=== DATA UNDER STUDY ===
Lemma unset_gamma_is_0_15_witness :
  let a := Demo.locals_of Demo.zeros Demo.plain in
  parses Demo.zeros Demo.plain a
  /\ given "g"%char Demo.plain = false
  /\ given "h"%char Demo.plain = false
  /\ gamma_scaling_left (default_parameters a) = f_0_15
  /\ gamma_scaling_right (default_parameters a) = f_0_15.
Proof.
  intros a.
  assert (P : parses Demo.zeros Demo.plain a) by reflexivity.
  assert (G : given "g"%char Demo.plain = false) by reflexivity.
  assert (H : given "h"%char Demo.plain = false) by reflexivity.
  pose proof (@unset_gamma_is_0_15 Demo.env Demo.zeros Demo.plain a P)
    as [L R].
  exact (conj P (conj G (conj H (conj (L G) (R H))))).
Defined.

Lemma quiet_without_v_witness :
  given "v"%char Demo.plain = false
  /\ snd (main Demo.zeros Demo.plain) = Exit 0
  /\ filter (@is_cout Mesh) (fst (main Demo.zeros Demo.plain)) = [].
Proof.
  assert (G : given "v"%char Demo.plain = false) by reflexivity.
  assert (E : snd (main Demo.zeros Demo.plain) = Exit 0) by reflexivity.
  exact (conj G (conj E
           (@quiet_without_v Demo.env Demo.zeros Demo.plain G))).
Defined.

Lemma paths_and_binary_flag_witness :
  let a := Demo.locals_of Demo.zeros Demo.binary_output in
  parses Demo.zeros Demo.binary_output a
  /\ invalid_input a = false
  /\ read empty_mesh (input a) = Returned Demo.head
  /\ filter (@is_read Mesh) (fst (main Demo.zeros Demo.binary_output))
     = [CallRead (Some "head.ply")]
  /\ filter (@is_write Mesh) (fst (main Demo.zeros Demo.binary_output))
     = [CallWrite (Demo.demo_remeshing Demo.head Demo.f_0_5 10%N true)
          (Some "out.ply") {| use_binary := true |}].
Proof.
  intros a.
  assert (P : parses Demo.zeros Demo.binary_output a) by reflexivity.
  assert (V : invalid_input a = false) by reflexivity.
  assert (R : read empty_mesh (input a) = Returned Demo.head)
    by reflexivity.
  exact (conj P (conj V (conj R
           (@paths_and_binary_flag Demo.env Demo.zeros Demo.binary_output
              a Demo.head P V R)))).
Defined.

Lemma check_accepts_iff_witness :
  let a := Demo.locals_of Demo.zeros Demo.nan_min in
  let b := Demo.locals_of Demo.zeros Demo.max_below_min in
  (parses Demo.zeros Demo.nan_min a
   /\ datum (min a) = S754_nan
   /\ existsb (@is_read Mesh) (fst (main Demo.zeros Demo.nan_min)) = true)
  /\ (parses Demo.zeros Demo.max_below_min b
      /\ min b = Demo.f_10 /\ max b = Demo.f_0_5
      /\ existsb (@is_read Mesh) (fst (main Demo.zeros Demo.max_below_min))
         = true).
Proof.
  intros a b.
  assert (Pa : parses Demo.zeros Demo.nan_min a) by reflexivity.
  assert (Pb : parses Demo.zeros Demo.max_below_min b) by reflexivity.
  split.
  - refine (conj Pa (conj eq_refl _)).
    apply (proj2 (@check_accepts_iff Demo.env Demo.zeros Demo.nan_min a Pa)).
    repeat split; discriminate.
  - refine (conj Pb (conj eq_refl (conj eq_refl _))).
    apply (proj2 (@check_accepts_iff Demo.env Demo.zeros
                    Demo.max_below_min b Pb)).
    repeat split; discriminate.
Defined.

Lemma side_is_not_validated_witness :
  let a := Demo.locals_of Demo.zeros Demo.plain in
  differ_only_in side_option Demo.plain Demo.odd_side
  /\ parses Demo.zeros Demo.plain a
  /\ exists a',
      parses Demo.zeros Demo.odd_side a'
      /\ snd (main Demo.zeros Demo.odd_side)
         = snd (main Demo.zeros Demo.plain)
      /\ filter (@is_call Mesh) (fst (main Demo.zeros Demo.odd_side))
         = filter (@is_call Mesh) (fst (main Demo.zeros Demo.plain))
      /\ (given "v"%char Demo.plain = false ->
          main Demo.zeros Demo.odd_side = main Demo.zeros Demo.plain).
Proof.
  intros a.
  assert (D : differ_only_in side_option Demo.plain Demo.odd_side).
  { unfold differ_only_in.
    repeat (apply Forall2_cons;
            [split;
             [reflexivity
             |first [left; reflexivity | right; cbn; auto 10]]|]).
    apply Forall2_nil. }
  assert (P : parses Demo.zeros Demo.plain a) by reflexivity.
  exact (conj D (conj P
           (@side_is_not_validated Demo.env Demo.zeros
              Demo.plain Demo.odd_side a D P))).
Defined.

Lemma face_counts_reported_witness :
  let a := Demo.locals_of Demo.zeros Demo.usage_example in
  parses Demo.zeros Demo.usage_example a
  /\ invalid_input a = false
  /\ read empty_mesh (input a) = Returned Demo.head
  /\ given "v"%char Demo.usage_example = true
  /\ In (Cout [Text (nl ++ "Faces before remeshing: "); Int 1000])
        (fst (main Demo.zeros Demo.usage_example))
  /\ In (Cout [Text "Faces after remeshing:  "; Size 10000])
        (fst (main Demo.zeros Demo.usage_example)).
Proof.
  intros a.
  assert (P : parses Demo.zeros Demo.usage_example a) by reflexivity.
  assert (V : invalid_input a = false) by reflexivity.
  assert (R : read empty_mesh (input a) = Returned Demo.head)
    by reflexivity.
  assert (G : given "v"%char Demo.usage_example = true) by reflexivity.
  pose proof (@face_counts_reported Demo.env Demo.zeros Demo.usage_example
                a Demo.head P V R G) as (B & A & _).
  exact (conj P (conj V (conj R (conj G (conj B A))))).
Defined.

End MoreInstances.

=== TASK PROMPT ===
Go through the data and return every record exactly.

=== OUTPUT BELOW ===
Lemma unset_gamma_is_0_15_witness :
  let a := Demo.locals_of Demo.zeros Demo.plain in
  parses Demo.zeros Demo.plain a
  /\ given "g"%char Demo.plain = false
  /\ given "h"%char Demo.plain = false
  /\ gamma_scaling_left (default_parameters a) = f_0_15
  /\ gamma_scaling_right (default_parameters a) = f_0_15.
Proof.
  intros a.
  assert (P : parses Demo.zeros Demo.plain a) by reflexivity.
  assert (G : given "g"%char Demo.plain = false) by reflexivity.
  assert (H : given "h"%char Demo.plain = false) by reflexivity.
  pose proof (@unset_gamma_is_0_15 Demo.env Demo.zeros Demo.plain a P)
    as [L R].
  exact (conj P (conj G (conj H (conj (L G) (R H))))).
Defined.

Lemma quiet_without_v_witness :
  given "v"%char Demo.plain = false
  /\ snd (main Demo.zeros Demo.plain) = Exit 0
  /\ filter (@is_cout Mesh) (fst (main Demo.zeros Demo.plain)) = [].
Proof.
  assert (G : given "v"%char Demo.plain = false) by reflexivity.
  assert (E : snd (main Demo.zeros Demo.plain) = Exit 0) by reflexivity.
  exact (conj G (conj E
           (@quiet_without_v Demo.env Demo.zeros Demo.plain G))).
Defined.

Lemma paths_and_binary_flag_witness :
  let a := Demo.locals_of Demo.zeros Demo.binary_output in
  parses Demo.zeros Demo.binary_output a
  /\ invalid_input a = false
  /\ read empty_mesh (input a) = Returned Demo.head
  /\ filter (@is_read Mesh) (fst (main Demo.zeros Demo.binary_output))
     = [CallRead (Some "head.ply")]
  /\ filter (@is_write Mesh) (fst (main Demo.zeros Demo.binary_output))
     = [CallWrite (Demo.demo_remeshing Demo.head Demo.f_0_5 10%N true)
          (Some "out.ply") {| use_binary := true |}].
Proof.
  intros a.
  assert (P : parses Demo.zeros Demo.binary_output a) by reflexivity.
  assert (V : invalid_input a = false) by reflexivity.
  assert (R : read empty_mesh (input a) = Returned Demo.head)
    by reflexivity.
  exact (conj P (conj V (conj R
           (@paths_and_binary_flag Demo.env Demo.zeros Demo.binary_output
              a Demo.head P V R)))).
Defined.

Lemma check_accepts_iff_witness :
  let a := Demo.locals_of Demo.zeros Demo.nan_min in
  let b := Demo.locals_of Demo.zeros Demo.max_below_min in
  (parses Demo.zeros Demo.nan_min a
   /\ datum (min a) = S754_nan
   /\ existsb (@is_read Mesh) (fst (main Demo.zeros Demo.nan_min)) = true)
  /\ (parses Demo.zeros Demo.max_below_min b
      /\ min b = Demo.f_10 /\ max b = Demo.f_0_5
      /\ existsb (@is_read Mesh) (fst (main Demo.zeros Demo.max_below_min))
         = true).
Proof.
  intros a b.
  assert (Pa : parses Demo.zeros Demo.nan_min a) by reflexivity.
  assert (Pb : parses Demo.zeros Demo.max_below_min b) by reflexivity.
  split.
  - refine (conj Pa (conj eq_refl _)).
    apply (proj2 (@check_accepts_iff Demo.env Demo.zeros Demo.nan_min a Pa)).
    repeat split; discriminate.
  - refine (conj Pb (conj eq_refl (conj eq_refl _))).
    apply (proj2 (@check_accepts_iff Demo.env Demo.zeros
                    Demo.max_below_min b Pb)).
    repeat split; discriminate.
Defined.

Lemma side_is_not_validated_witness :
  let a := Demo.locals_of Demo.zeros Demo.plain in
  differ_only_in side_option Demo.plain Demo.odd_side
  /\ parses Demo.zeros Demo.plain a
  /\ exists a',
      parses Demo.zeros Demo.odd_side a'
      /\ snd (main Demo.zeros Demo.odd_side)
         = snd (main Demo.zeros Demo.plain)
      /\ filter (@is_call Mesh) (fst (main Demo.zeros Demo.odd_side))
         = filter (@is_call Mesh) (fst (main Demo.zeros Demo.plain))
      /\ (given "v"%char Demo.plain = false ->
          main Demo.zeros Demo.odd_side = main Demo.zeros Demo.plain).
Proof.
  intros a.
  assert (D : differ_only_in side_option Demo.plain Demo.odd_side).
  { unfold differ_only_in.
    repeat (apply Forall2_cons;
            [split;
             [reflexivity
             |first [left; reflexivity | right; cbn; auto 10]]|]).
    apply Forall2_nil. }
  assert (P : parses Demo.zeros Demo.plain a) by reflexivity.
  exact (conj D (conj P
           (@side_is_not_validated Demo.env Demo.zeros
              Demo.plain Demo.odd_side a D P))).
Defined.

Lemma face_counts_reported_witness :
  let a := Demo.locals_of Demo.zeros Demo.usage_example in
  parses Demo.zeros Demo.usage_example a
  /\ invalid_input a = false
  /\ read empty_mesh (input a) = Returned Demo.head
  /\ given "v"%char Demo.usage_example = true
  /\ In (Cout [Text (nl ++ "Faces before remeshing: "); Int 1000])
        (fst (main Demo.zeros Demo.usage_example))
  /\ In (Cout [Text "Faces after remeshing:  "; Size 10000])
        (fst (main Demo.zeros Demo.usage_example)).
Proof.
  intros a.
  assert (P : parses Demo.zeros Demo.usage_example a) by reflexivity.
  assert (V : invalid_input a = false) by reflexivity.
  assert (R : read empty_mesh (input a) = Returned Demo.head)
    by reflexivity.
  assert (G : given "v"%char Demo.usage_example = true) by reflexivity.
  pose proof (@face_counts_reported Demo.env Demo.zeros Demo.usage_example
                a Demo.head P V R G) as (B & A & _).
  exact (conj P (conj V (conj R (conj G (conj B A))))).
Defined.

End MoreInstances.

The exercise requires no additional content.